I passed by a kid I went to middle school with the other day. Jeff. “Boy, have you changed Little Cindy!” he said, putting money in my g-string with his clammy hands. I said, “It’s Li’l Cindy now. Little died a long time ago.”

Negative

Like all children sent to middle-class preschools, I was once read the tale of The Very Hungry Caterpillar. Challenging Kirstie Alley at her best game, the insect gorged itself until it transformed into a poorly-drawn, geometric butterfly. Unfortunately, my own attempt at such a transformation fell flat. It was the summer before eighth grade.

“This summer’s gonna be different,” I thought as I aggressively spiked my hair with the bottle of CRUST (the gel with 85-percent ground crustacean for real hold). Seventh grade had just ended and I was eager to leave behind the horrible memories of swirlies, wet willies, and aggressive punches that knocked the Giga Pet out of my sweaty little hands.

I mean, I wasn’t a HUGE loser…there was always that fat sweaty kid in Honors Algebra who picked his “back-ne” under his Epcot shirt. But flattering comparisons aside, I knew it was time to kick my transformation into high gear and finally leave my loser brethren in the dust.

My mom seemed thrilled when I asked her to go shopping—she was eager to replace my Pikachu shirts with more mature fare. I needed to start attracting real girls, the kind who had thick, hot-pink retainers and who wore training bras from Limited Too.

My mom and I walked confidently through the men’s department of Saks 5th Avenue to the real destination—Abercrombie & Fitch, the mecca of good-looking white guys who reek of SUCCESS. $300 later, I walked out with enough clothes embroidered with those two, sexy letters and that one curvaceous ampersand to fill a two-week stint at sleep-away camp.

And not just any sleep-away camp. THE sleep-away camp. River Way Ranch Camp. The camp where whores like that Cindy go to get away from their parents and test out their sexualities. I wanted to do things with girls. Yes. I knew how sex worked! YES!

It’s when the guy sits down on the girl and then…

Right? That’s it right?

And then the guy touches…

You say it first.

Regardless, I walked around confidently with my hard hat of wiry spikes and my A & F wardrobe. I was a new person entirely.

That’s when I met her. Jessica. She was so beautiful, behind her headgear and eye patch. Yes, I met her at archery, but that was the magic of it. I couldn’t participate because my hands were too sweaty. She couldn’t because, you know, she only had one eye.

That night, drunk off one too many Fantas, it happened. We went back to my bunk. I could tell she was kinda slutty by the way she confidently pranced into boys camp. Before I knew it, her large, wet tongue was down my throat. It was aggressive. Braces touching braces. Awkward, stifled breathing filled the cabin. And then she put her hands on my pants.
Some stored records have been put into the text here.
(** [reserve]; the result is false for the return value -1.  recallocarray only
    grows the array here, and fills it up with zero words. *)
Definition reserve `{Allocator} (b : bitmap) (n : Z) : bool * bitmap :=
  if (bm_top b >=? bm_len b) || (n >? BITMAP_MAX) then (false, b)
  else
    let nlen := n / BITMAP_BITS + 1 in
    if bm_len b <? nlen then
      if malloc_ok (nlen * BITMAP_BYTES)
      then (true, mk_bitmap (bm_d b ++ zrepeat (nlen - bm_len b)) nlen (bm_top b))
      else (false, b)
    else (true, b).

Definition bitmap_set_bit `{Allocator} (b : bitmap) (n : Z) : bool * bitmap :=
  let '(r, b) := reserve b n in
  if negb r then (r, b)
  else
    let offset := n / BITMAP_BITS in
    let top := if offset >? bm_top b then offset else bm_top b in
    (true, mk_bitmap
             (zset (bm_d b) offset
                (Z.lor (znth (bm_d b) offset) (u32 (Z.shiftl 1 (Z.land n BITMAP_WMASK)))))
             (bm_len b) top).

(** [while (b->top > 0 && b->d[b->top] == 0) b->top--] *)
Fixpoint retop_loop (fuel : nat) (d : list Z) (top : Z) : Z :=
  match fuel with
  | O => top
  | S fuel => if (top >? 0) && (znth d top =? 0) then retop_loop fuel d (top - 1) else top
  end.

Definition retop (b : bitmap) : bitmap :=
  if bm_top b >=? bm_len b then b
  else mk_bitmap (bm_d b) (bm_len b) (retop_loop (Z.to_nat (bm_top b)) (bm_d b) (bm_top b)).

Definition bitmap_clear_bit (b : bitmap) (n : Z) : bitmap :=
  if (bm_top b >=? bm_len b) || (n >? BITMAP_MAX) then b
  else
    let offset := n / BITMAP_BITS in
    if offset >? bm_top b then b
    else
      retop (mk_bitmap
        (zset (bm_d b) offset
           (Z.land (znth (bm_d b) offset)
              (Z.lxor (u32 (Z.shiftl 1 (Z.land n BITMAP_WMASK))) (2 ^ 32 - 1))))
        (bm_len b) (bm_top b)).

(** The search for the most significant bit set in [w]. *)
Fixpoint msb_loop (fuel : nat) (w bits : Z) : Z :=
  match fuel with
  | O => bits
  | S fuel =>
      if Z.land w (Z.shiftl 1 (BITMAP_BITS - 1)) =? 0
      then msb_loop fuel (u32 (Z.shiftl w 1)) (bits - 1)
      else bits
  end.

(** [bitmap_nbits] also moves [top]. *)
Definition bitmap_nbits (b : bitmap) : Z * bitmap :=
  let b := retop b in
  if bm_top b >=? bm_len b then (0, b)
  else if (bm_len b =? 0) || ((bm_top b =? 0) && (znth (bm_d b) 0 =? 0)) then (0, b)
  else (msb_loop 32 (znth (bm_d b) (bm_top b)) ((bm_top b + 1) * BITMAP_BITS), b).

Definition bitmap_nbytes (b : bitmap) : Z * bitmap :=
  let '(n, b) := bitmap_nbits b in ((n + 7) / 8, b).

(** The inner loop of [bitmap_to_string] over the bytes of one word: [n] rounds
    left, byte [j] next. *)
Fixpoint to_string_word (n : nat) (w j need l k : Z) (s : list Z) : Z * list Z :=
  match n with
  | O => (k, s)
  | S n =>
      if k >=? l then (k, s)
      else to_string_word n w (j + 1) need l (k + 1)
             (zset s (need - 1 - k) (Z.land (Z.shiftr w (j * 8)) 255))
  end.

Fixpoint to_string_loop (ws : list Z) (need l k : Z) (s : list Z) : list Z :=
  match ws with
  | [] => s
  | w :: ws =>
      let '(k, s) := to_string_word 4 w 0 need l k s in to_string_loop ws need l k s
  end.

(** [bitmap_to_string(b, p, l)]: [p] is the caller's memory of [l] bytes; [None]
    is the return value -1. *)
Definition bitmap_to_string (b : bitmap) (p : list Z) : option (list Z) * bitmap :=
  let '(need, b) := bitmap_nbytes b in
  let l := zlen p in
  if (l <? need) || (bm_top b >=? bm_len b) then (None, b)
  else
    let l := if l >? need then need else l in
    (Some (to_string_loop (ztake (bm_top b + 1) (bm_d b)) need l 0 p), b).

Fixpoint from_string_loop (s : list Z) (offset shift : Z) (ws : list Z) : list Z :=
  match s with
  | [] => ws
  | c :: s =>
      let ws := zset ws offset (Z.lor (znth ws offset) (u32 (Z.shiftl c shift))) in
      if shift =? 0 then from_string_loop s (u64 (offset - 1)) (BITMAP_BITS - 8) ws
      else from_string_loop s offset (shift - 8) ws
  end.

Definition bitmap_from_string `{Allocator} (b : bitmap) (s : list Z) : bool * bitmap :=
  let l := zlen s in
  if l >? BITMAP_MAX / 8 then (false, b)
  else
    let '(r, b) := reserve b (l * 8) in
    if negb r then (r, b)
    else
      let b := bitmap_zero b in
      if l =? 0 then (true, b)
      else
        let offset := (l + (BITMAP_BYTES - 1)) / BITMAP_BYTES - 1 in
        let shift := ((l + (BITMAP_BYTES - 1)) mod BITMAP_BYTES) * 8 in
        (true, retop (mk_bitmap (from_string_loop s offset shift (bm_d b)) (bm_len b) offset)).

(** * The number a bitmap stands for *)

Definition word32 (w : Z) : Prop := 0 <= w < 2 ^ 32.

(** Words above [top] are zero. *)
Definition bitmap_wf (b : bitmap) : Prop :=
  zlen (bm_d b) = bm_len b /\ 0 <= bm_top b < bm_len b /\ bm_len b <= BITMAP_MAX / BITMAP_BITS + 1 /\
  Forall word32 (bm_d b) /\ forall i, bm_top b < i -> znth (bm_d b) i = 0.

Definition bitmap_value (b : bitmap) : Z := little_endian_to_Z 32 (bm_d b).

(** Bits of a little-endian list of digits. *)
Lemma le_testbit n bs i :
  0 < n -> Forall (fun b => 0 <= b < 2 ^ n) bs -> 0 <= i ->
  Z.testbit (little_endian_to_Z n bs) i = Z.testbit (znth bs (i / n)) (i mod n).
Proof.
  intros Hn Hbs. revert i. induction Hbs as [|b bs Hb Hbs IH]; intros i Hi; cbn [little_endian_to_Z].
  { rewrite znth_out; [by rewrite !Z.bits_0|]. rewrite zlen_nil. by apply Z.div_pos. }
  rewrite Z.lor_spec, Z.shiftl_spec by done. destruct (decide (i < n)) as [Hlt|Hge].
  - rewrite Z.div_small, Z.mod_small by lia. rewrite (Z.testbit_neg_r _ (i - n)) by lia.
    rewrite orb_false_r. done.
  - rewrite IH by lia. replace (Z.testbit b i) with false.
    2: { symmetry. eapply (proj1 (Z.bounded_iff_bits_nonneg' n b ltac:(lia) ltac:(lia))); lia. }
    cbn [orb]. replace i with ((i - n) + 1 * n) at 3 4 by lia.
    rewrite Z.div_add, Z.mod_add by lia. rewrite znth_cons by (pose proof (Z.div_pos (i - n) n); lia).
    do 2 f_equal. lia.
Qed.

Lemma bitmap_testbit b n :
  bitmap_wf b -> 0 <= n ->
  Z.testbit (bitmap_value b) n = Z.testbit (znth (bm_d b) (n / 32)) (n mod 32).
Proof. intros (_ & _ & _ & Hw & _) Hn. by apply le_testbit. Qed.

Lemma land_wmask n : Z.land n BITMAP_WMASK = n mod 32.
Proof. change BITMAP_WMASK with (Z.ones 5). by rewrite Z.land_ones. Qed.

Lemma u32_bit k : 0 <= k < 32 -> u32 (Z.shiftl 1 k) = 2 ^ k.
Proof.
  intros Hk. rewrite Z.shiftl_1_l. apply u32_small. split; [apply Z.pow_nonneg; lia|].
  apply Z.pow_lt_mono_r; lia.
Qed.

Lemma mod32_range n : 0 <= n mod 32 < 32.
Proof. apply Z.mod_pos_bound. lia. Qed.

Lemma word32_bits w : 0 <= w -> (forall t, 32 <= t -> Z.testbit w t = false) <-> w < 2 ^ 32.
Proof.
  intros Hw. split.
  - intros Ht. eapply (proj2 (Z.bounded_iff_bits_nonneg' 32 w ltac:(lia) Hw)). intros; apply Ht; lia.
  - intros Hlt t Ht. eapply (proj1 (Z.bounded_iff_bits_nonneg' 32 w ltac:(lia) Hw)); lia.
Qed.

Lemma znth_word32 l i : Forall word32 l -> word32 (znth l i).
Proof.
  intros Hl. unfold znth. destruct (l !! Z.to_nat i) eqn:E; cbn; [|unfold word32; lia].
  exact (Forall_lookup_1 _ _ _ _ Hl E).
Qed.

Lemma zset_word32 l i w : Forall word32 l -> word32 w -> Forall word32 (zset l i w).
Proof. intros Hl Hw. unfold zset. by apply Forall_insert. Qed.

Lemma word32_lor w v : word32 w -> word32 v -> word32 (Z.lor w v).
Proof.
  intros [Hw Hw'] [Hv Hv']. assert (0 <= Z.lor w v) by by apply Z.lor_nonneg.
  split; [done|]. apply word32_bits; [done|]. intros t Ht. rewrite Z.lor_spec.
  by rewrite (proj2 (word32_bits w Hw) Hw'), (proj2 (word32_bits v Hv) Hv').
Qed.

Lemma word32_land_l w v : word32 w -> word32 (Z.land w v).
Proof.
  intros [Hw Hw']. assert (0 <= Z.land w v) by (apply Z.land_nonneg; by left).
  split; [done|]. apply word32_bits; [done|]. intros t Ht. rewrite Z.land_spec.
  by rewrite (proj2 (word32_bits w Hw) Hw').
Qed.

Lemma word32_pow k : 0 <= k < 32 -> word32 (2 ^ k).
Proof. intros Hk. split; [apply Z.pow_nonneg; lia|]. apply Z.pow_lt_mono_r; lia. Qed.

Lemma div32_split n m : n / 32 = m / 32 -> n mod 32 = m mod 32 -> n = m.
Proof. intros Hd Hm. rewrite (Z_div_mod_eq_full n 32), (Z_div_mod_eq_full m 32). congruence. Qed.

Lemma value_nonneg b : bitmap_wf b -> 0 <= bitmap_value b.
Proof. intros (_ & _ & _ & Hw & _). by apply little_endian_to_Z_bound. Qed.

(** The bits above the array are zero. *)
Lemma value_eq_bits b v :
  bitmap_wf b -> 0 <= v ->
  (forall n, 0 <= n -> Z.testbit (znth (bm_d b) (n / 32)) (n mod 32) = Z.testbit v n) ->
  bitmap_value b = v.
Proof.
  intros Hb Hv He. apply Z.bits_inj'. intros n Hn. rewrite bitmap_testbit by done. by apply He.
Qed.

Lemma testbit_land1 x t : 0 <= t -> (Z.land (Z.shiftr x t) 1 =? 1) = Z.testbit x t.
Proof.
  intros Ht. change 1 with (Z.ones 1) at 1. rewrite Z.land_ones by lia.
  change (2 ^ 1) with 2. rewrite <- Z.bit0_mod, Z.shiftr_spec by lia. rewrite Z.add_0_l.
  by destruct (Z.testbit x t).
Qed.

Lemma bitmap_test_bit_spec b n :
  bitmap_wf b -> 0 <= n -> bitmap_test_bit b n = Z.testbit (bitmap_value b) n.
Proof.
  intros Hb Hn. pose proof Hb as (Hl & Ht & Hm & Hw & Hz). unfold bitmap_test_bit.
  destruct (Z.geb_spec (bm_top b) (bm_len b)); [lia|]. destruct (Z.eqb_spec (bm_len b) 0); [lia|].
  rewrite bitmap_testbit by done. change BITMAP_BITS with 32. cbn [orb].
  destruct (Z.gtb_spec (n / 32) (bm_top b)) as [Hgt|Hle].
  - rewrite Hz by lia. by rewrite Z.bits_0.
  - rewrite land_wmask. apply testbit_land1. apply mod32_range.
Qed.

Lemma znth_grow l n i : znth (l ++ zrepeat n) i = znth l i.
Proof.
  destruct (decide (i < zlen l)) as [Hlt|Hge].
  - destruct (decide (0 <= i)); [by rewrite znth_app_l by lia|].
    unfold znth. replace (Z.to_nat i) with 0%nat by lia. destruct l as [|x l]; [|done].
    unfold zlen in Hlt. cbn in Hlt. cbn. change (znth (zrepeat n) 0 = 0). apply znth_zrepeat.
  - rewrite znth_app_r by lia. by rewrite znth_zrepeat, znth_out by lia.
Qed.

Lemma zrepeat_word32 n : Forall word32 (zrepeat n).
Proof. apply Forall_replicate. unfold word32. lia. Qed.

Lemma reserve_spec `{Allocator} b n r b' :
  bitmap_wf b -> 0 <= n -> reserve b n = (r, b') ->
  bitmap_wf b' /\ bitmap_value b' = bitmap_value b /\ bm_top b' = bm_top b /\
  (r = true -> n <= BITMAP_MAX /\ n / 32 < bm_len b').
Proof.
  intros Hb Hn. pose proof Hb as (Hl & Ht & Hm & Hw & Hz). unfold reserve.
  destruct (Z.geb_spec (bm_top b) (bm_len b)); [lia|]. cbn [orb].
  destruct (Z.gtb_spec n BITMAP_MAX) as [Hgt|Hle]; [by intros [= <- <-]|].
  assert (Hd : 0 <= n / 32 <= BITMAP_MAX / 32) by (split; [by apply Z.div_pos|by apply Z.div_le_mono]).
  change BITMAP_BITS with 32. destruct (Z.ltb_spec (bm_len b) (n / 32 + 1)) as [Hlt|Hge].
  2: { intros [= <- <-]. split; [done|]. split; [done|]. split; [done|]. intros _. lia. }
  destruct (malloc_ok _); intros [= <- <-]; [|done].
  assert (Hwf : bitmap_wf (mk_bitmap (bm_d b ++ zrepeat (n / 32 + 1 - bm_len b)) (n / 32 + 1) (bm_top b))).
  { split; [cbn; rewrite zlen_app, zlen_zrepeat; lia|]. cbn. split; [lia|]. split; [change BITMAP_BITS with 32; lia|].
    split; [apply Forall_app; split; [done|apply zrepeat_word32]|].
    intros i Hi. rewrite znth_grow. by apply Hz. }
  split; [done|]. split; [|split; [done|cbn; lia]].
  apply value_eq_bits; [done|by apply value_nonneg|]. intros k Hk.
  rewrite bitmap_testbit by done. cbn. by rewrite znth_grow.
Qed.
Until she felt it. My big, hard wookie.

We stopped making out and she pulled the Chewbacca action figure out of my pants, putting it closer to her good eye.

“What the hell is this?” She asked. Before I could even answer, she pantsed me. Jar Jar Bink’s big yellow eyes stared back at her from my underwear.

“You’re a freak,” she said as she adjusted her eye patch and walked out the door.

I wasn’t cool. I was a loser. I’d always be a loser. It was all just a gelled façade. I took a sigh and accepted it.

At least my hands would never judge me.